(** The events of one attempt that is answered with 403. *)
Definition forbidden_events (pdf_url : string) (retries attempt : Z) : list event :=
  [EGet (pdf_request pdf_url);
   EPrint (LForbidden pdf_url (attempt + 1) retries);
   ESleep 2].

(** The events [scrape_pdf_links] produces between launch and quit. *)
Definition is_page_event (ev : event) : bool :=
  match ev with
  | ENavigate _ | EWait _ | EFindElements | EPrint _ => true
  | _ => false
  end.

(** More mocks: a response whose stream breaks after its chunks. *)
Module Faulty.

Definition reset : exn := RequestException "connection reset".

Definition broken_response : Response :=
  {| status_code := 200; iter_content := fun _ => (Sample.body, Some reset) |}.

Definition broken_stream (_ : nat) (_ : Request) : Result Response :=
  Returned broken_response.

(** A transport that is down, with a console that refuses the error line
    of the [except] clause. *)
Definition closed_stdout : exn := OSError "stdout is closed".

Definition mute_console : Env :=
  {| requests_get := fun _ _ => Raised reset;
     open_wb := fun _ => None;
     file_write := fun _ _ _ => None;
     handler_print := fun _ => Some closed_stdout;
     chrome := None;
     driver_get := fun _ => None;
     wait_until := None;
     find_elements := Returned [];
     console_input := Returned "http://a.example/";
     os_path_join := fun dir name => dir +:+ "\" +:+ name |}.

(** A page one of whose anchors went stale. *)
Definition stale : exn := WebDriverException "stale element reference".

Definition stale_page : Env :=
  {| requests_get := Sample.scripted [];
     open_wb := fun _ => None;
     file_write := fun _ _ _ => None;
     handler_print := fun _ => None;
     chrome := None;
     driver_get := fun _ => None;
     wait_until := None;
     find_elements :=
       Returned (map Returned [Some "http://a.example/a.pdf"; None]
                 ++ Raised stale :: map Returned [Some "http://a.example/b.pdf"]);
     console_input := Returned "http://a.example/";
     os_path_join := fun dir name => dir +:+ "\" +:+ name |}.

End Faulty.

(** ** Strings: what [contains] and [split] compute *)

Section StringFacts.

Example lower_example : PyStr.lower "http://A.example/Report.PDF" = "http://a.example/report.pdf".
Proof. reflexivity. Qed.

Example split_example :
  PyStr.split "/" "http://a.example/docs/b.pdf" = ["http:"; ""; "a.example"; "docs"; "b.pdf"].
Proof. reflexivity. Qed.

Example split_trailing_example : PyStr.split "/" "docs/" = ["docs"; ""].
Proof. reflexivity. Qed.

Example is_pdf_link_examples :
  map is_pdf_link ["http://a.example/Report.PDF"; "https://consumereports.org/x.pdf";
                   "https://ConsumeReports.org/x.pdf"; "http://a.example/index.html"; ""]
  = [true; false; true; false; false].
Proof. reflexivity. Qed.

Lemma startswith_spec p s :
  PyStr.startswith p s = true <-> exists b, s = p +:+ b.
Proof.
  revert s. induction p as [|a p IH]; intros s; simpl.
  - split; [intros _; by exists s | done].
  - destruct s as [|b s].
    + split; [done | intros [? ?]; discriminate].
    + destruct (Ascii.eqb_spec a b) as [->|Hne].
      * rewrite IH. split; intros [t Ht]; exists t; [by rewrite Ht | by injection Ht].
      * split; [done | intros [t Ht]; injection Ht; congruence].
Qed.

Lemma contains_spec n s :
  PyStr.contains n s = true <-> Substring n s.
Proof.
  unfold Substring. induction s as [|c s IH]; simpl.
  - rewrite orb_false_r, startswith_spec. split.
    + intros [b Hb]. by exists EmptyString, b.
    + intros ([|? ?] & b & Hb); [by exists b | discriminate].
  - rewrite orb_true_iff, startswith_spec, IH. split.
    + intros [[b Hb] | (a & b & Hab)].
      * by exists EmptyString, b.
      * exists (String c a), b. simpl. by rewrite Hab.
    + intros ([|c' a] & b & Hab).
      * left. by exists b.
      * right. exists a, b. simpl in Hab. by injection Hab.
Qed.

Lemma contains_false n s :
  PyStr.contains n s = false <-> ~ Substring n s.
Proof.
  rewrite <- contains_spec. destruct (PyStr.contains n s); split; done.
Qed.

Lemma split_nonempty sep s : PyStr.split sep s <> [].
Proof.
  destruct s as [|c s]; simpl; [done |].
  destruct (Ascii.eqb c sep); [done |]. by destruct (PyStr.split sep s).
Qed.

(** Joining the fields with the separator gives the string back. *)
Lemma join_split sep s : join sep (PyStr.split sep s) = s.
Proof.
  induction s as [|c s IH]; simpl; [done |].
  destruct (Ascii.eqb_spec c sep) as [->|Hne].
  - pose proof (split_nonempty sep s) as Hne.
    simpl. destruct (PyStr.split sep s) as [|f fs]; [done |].
    simpl in *. by rewrite IH.
  - destruct (PyStr.split sep s) as [|f fs] eqn:E; [by destruct (split_nonempty sep s) |].
    rewrite <- IH. by destruct fs.
Qed.

(** No field holds the separator. *)
Lemma split_fields sep s :
  Forall (fun f => PyStr.contains (String sep EmptyString) f = false) (PyStr.split sep s).
Proof.
  induction s as [|c s IH]; simpl.
  - by repeat constructor.
  - destruct (Ascii.eqb_spec c sep) as [->|Hne].
    + constructor; [done | exact IH].
    + destruct (PyStr.split sep s) as [|f fs] eqn:E; [by destruct (split_nonempty sep s) |].
      inversion IH as [|? ? Hf Hfs]; subst. constructor; [|done].
      simpl. rewrite Hf. destruct (Ascii.eqb_spec sep c) as [->|?]; [done|].
      by destruct f.
Qed.

Lemma str_app_assoc a b c : (a +:+ b) +:+ c = a +:+ (b +:+ c).
Proof.
  induction a as [|x a IH]; [done |].
  change (String x ((a +:+ b) +:+ c) = String x (a +:+ (b +:+ c))). by rewrite IH.
Qed.

Lemma join_snoc sep fields seg :
  join sep (fields ++ [seg]) =
    match fields with
    | [] => seg
    | _ :: _ => join sep fields +:+ String sep seg
    end.
Proof.
  induction fields as [|f fields IH]; [done |].
  destruct fields as [|g fields]; [done |].
  change (join sep ((f :: g :: fields) ++ [seg]))
    with (f +:+ String sep (join sep ((g :: fields) ++ [seg]))).
  rewrite IH.
  change (join sep (f :: g :: fields)) with (f +:+ String sep (join sep (g :: fields))).
  by rewrite !str_app_assoc.
Qed.

(** [url.split('/')[-1]] is the final segment of [url]. *)
Lemma split_last_segment url :
  exists seg, last (PyStr.split "/" url) = Some seg /\ FinalSegment seg url.
Proof.
  pose proof (join_split "/" url) as Hjoin.
  pose proof (split_fields "/" url) as Hfields.
  destruct (PyStr.split "/" url) as [|f fs] eqn:E using rev_ind;
    [by destruct (split_nonempty "/" url) |].
  clear IHfs. exists f. rewrite last_snoc. split; [done |].
  apply Forall_app in Hfields as [_ Hseg]. apply Forall_inv in Hseg.
  split; [by apply contains_false |].
  rewrite join_snoc in Hjoin. destruct fs as [|g fs]; [by left |].
  right. exists (join "/" (g :: fs)). by rewrite <- Hjoin.
Qed.

End StringFacts.

(** ** Running the monad *)

Section Running.

Lemma bind_run {A B} (m : M A) (k : A -> M B) w :
  (m ≫= k) w =
    match m w with
    | (Returned a, w') => k a w'
    | (Raised e, w') => (Raised e, w')
    end.
Proof. reflexivity. Qed.

Lemma emit_run ev w : emit ev w = (Returned tt, extend w [ev]).
Proof. reflexivity. Qed.

Lemma extend_nil w : extend w [] = w.
Proof. destruct w. unfold extend. simpl. by rewrite app_nil_r. Qed.

Lemma extend_extend w evs1 evs2 :
  extend (extend w evs1) evs2 = extend w (evs1 ++ evs2).
Proof. unfold extend. simpl. by rewrite app_assoc. Qed.

Lemma gets_of_app tr1 tr2 : gets_of (tr1 ++ tr2) = gets_of tr1 ++ gets_of tr2.
Proof. apply omap_app. Qed.

Lemma sleeps_of_app tr1 tr2 : sleeps_of (tr1 ++ tr2) = sleeps_of tr1 ++ sleeps_of tr2.
Proof. apply omap_app. Qed.

Lemma file_events_of_app tr1 tr2 :
  file_events_of (tr1 ++ tr2) = file_events_of tr1 ++ file_events_of tr2.
Proof. apply List.filter_app. Qed.

(** File events are neither transport calls nor sleeps. *)
Lemma file_events_quiet evs :
  Forall (fun ev => is_file_event ev = true) evs ->
  gets_of evs = [] /\ sleeps_of evs = [].
Proof.
  induction 1 as [|ev evs Hev _ [IHg IHs]]; [done |].
  destruct ev; try discriminate; by split.
Qed.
------
**Exercise aim:** Every line that includes "retries" must be copied from the material above.

**Task result:**
Definition forbidden_events (pdf_url : string) (retries attempt : Z) : list event :=
   EPrint (LForbidden pdf_url (attempt + 1) retries);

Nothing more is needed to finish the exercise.